Of those nine, there's only one bona fide hit: The Help. In fact, that's the only film to have made more than $100,000,000 at the box office. This is actually a huge change from the previous two years' experiment: The average box haul for this year's nominees is $57,462,434.89, less than half the average haul from last year's and a third of the average from the nominees two years ago. Here's how they stack up:
. | 2011 | Domestic Total Gross as of Jan. 22, 2012 | 2010 | Domestic Total Gross as of the week of Jan. 21-27, 2011 (Nominations announced Jan. 25) | 2009 | Domestic Total Gross as of the week of Jan 29-Feb 4, 2010 (Nominations announced Feb. 2) | ||
. | Extremely Loud & Incredibly Close | $10,737,239.00 | Winter's Bone | $6,278,295.00 | An Education | $8,859,387.00 | ||
. | The Artist | $12,119,718.00 | 127 Hours | $11,374,120.00 | A Serious Man | $9,228,768.00 | ||
. | The Tree of Life | $13,303,319.00 | The Kids Are All Right | $20,811,365.00 | The Hurt Locker | $12,671,105.00 | ||
. | The Descendants | $51,259,658.00 | The King's Speech | $61,114,907.00 | Precious: Based on the Novel 'Push' by Sapphire | $45,583,053.00 | ||
. | Hugo | $55,887,402.00 | The Fighter | $74,317,924.00 | Up in the Air | $74,331,193.00 | ||
. | Midnight in Paris | $56,446,217.00 | Black Swan | $85,604,041.00 | District 9 | $115,646,235.00 | ||
. | War Horse | $72,285,180.00 | The Social Network | $96,962,694.00 | Inglourious Basterds | $120,540,719.00 | ||
. | Moneyball | $75,524,658.00 | True Grit | $140,787,635.00 | The Blind Side | $239,026,369.00 | ||
. | The Help | $169,598,523.00 | Inception | $292,576,195.00 | Up | $293,004,164.00 | ||
. | Toy Story 3 | $415,004,880.00 | Avatar | $606,493,323.00 | ||||
. | ||||||||
. | 2011 Sum | $517,161,914.00 | 2010 Sum | $1,187,179,641.00 | 2009 Sum | $1,525,384,316.00 | ||
. | 2011 Average | $57,462,434.89 | 2010 Average | $120,483,205.60 | 2009 Average | $152,538,431.60 |
What accounts for this year's overwhelming preference for small-and-mid-size films? Could be that movie-ticket sales have generally been on the decline. And it could be that there just wasn't a film that united critics and audiences this year, a la Toy Story 3 or Inception. But even though Chris Nolan may have made no movies in 2011 and Pixar's Cars 2 was panned, there were a few commercially viable contenders: Bridesmaids and the final Harry Potter film both got some Oscar buzz and yet didn't make the final cut. I wouldn't have minded Super 8 getting a nod.

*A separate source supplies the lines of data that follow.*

(** X4: every [getTarget] and [getConnectivityState] called after a [close]
    reaches the core library with a NULL channel: the methods do not check
    that the channel is still open. *)
Theorem use_after_close_passes_null :
  forall (c : nat) (before after : list ChannelLifecycle.Method),
    exists later,
      (ChannelLifecycle.calls (Some c)
         (before ++ ChannelLifecycle.Close :: after)).2
      = (ChannelLifecycle.calls (Some c) (before ++ [ChannelLifecycle.Close])).2
        ++ later
      /\ Forall (fun k => ChannelLifecycle.uses k = Some None) later
      /\ length later
         = length (List.filter (fun m => negb (ChannelLifecycle.is_Close m)) after).
Proof.
  intros c before after.
  exists (ChannelLifecycle.calls None after).2.
  replace (before ++ ChannelLifecycle.Close :: after)
    with ((before ++ [ChannelLifecycle.Close]) ++ after)
    by (rewrite <- app_assoc; reflexivity).
  rewrite (calls_app _ (before ++ [ChannelLifecycle.Close]) after).
  rewrite calls_Close_closes. simpl.
  split; [reflexivity|]. pose proof (calls_closed after) as (_ & H2 & H3).
  split; assumption.
Qed.

(** ** Waiting for a client to be ready *)

Lemma callbacks_app a b :
  Connectivity.callbacks (a ++ b)
  = Connectivity.callbacks a ++ Connectivity.callbacks b.
Proof. unfold Connectivity.callbacks. apply flat_map_app. Qed.
Definition on_date_free (f : DataFrame) (date start_time end_time : string)
    (r : list cell) : bool :=
  cell_eq (field f "session_date" r) (Str date)
  && negb (cell_eq (field f "session_start" r) (Str start_time))
  && negb (cell_eq (field f "session_end" r) (Str end_time)).

(** The labels each of the two keys of the stage marks. *)
Definition marks_off (f : DataFrame) (date : string) (l : label) : bool :=
  mask_at (row_mask (off_date f date) (rows f)) l.

Definition marks_on (f : DataFrame) (date start_time end_time : string)
    (l : label) : bool :=
  mask_at (row_mask (on_date_free f date start_time end_time) (rows f)) l.

(** The labels the schedule-conflict stage keeps. *)
Definition kept (f : DataFrame) (date start_time end_time : string)
    (l : label) : bool :=
  mask_at (row_mask (fun r => off_date f date r
                              || on_date_free f date start_time end_time r)
                    (rows f)) l.

(** A frame whose rows are all missing values, over the given labels. *)
Definition nan_frame (cols : list string) (ix : list label) : DataFrame :=
  mkDF cols (map (fun l => (l, nan_row (List.length cols))) ix).

(** An index as [read_data] produces it: strictly increasing labels. *)
Definition increasing (ix : list label) : Prop := StronglySorted Z.lt ix.

(** A row is excluded from a frame when its label is no longer there. *)
Definition excluded (out : DataFrame) (l : label) : Prop :=
  ~ In l (index out).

In a way, it's a return to the final years of the five-picture nominations, which were seen as increasingly uncommercial. Blame this year's rules change, or blame a longer trend. "The prognosticators are going down the wrong path if they don't take into account the Academy's plain and growing disdain for commerciality and blockbusters," Bill Wyman wrote for The Atlantic last year. This year's Best Picture nominees would seem to prove the "growing" part of that statement, at least, right.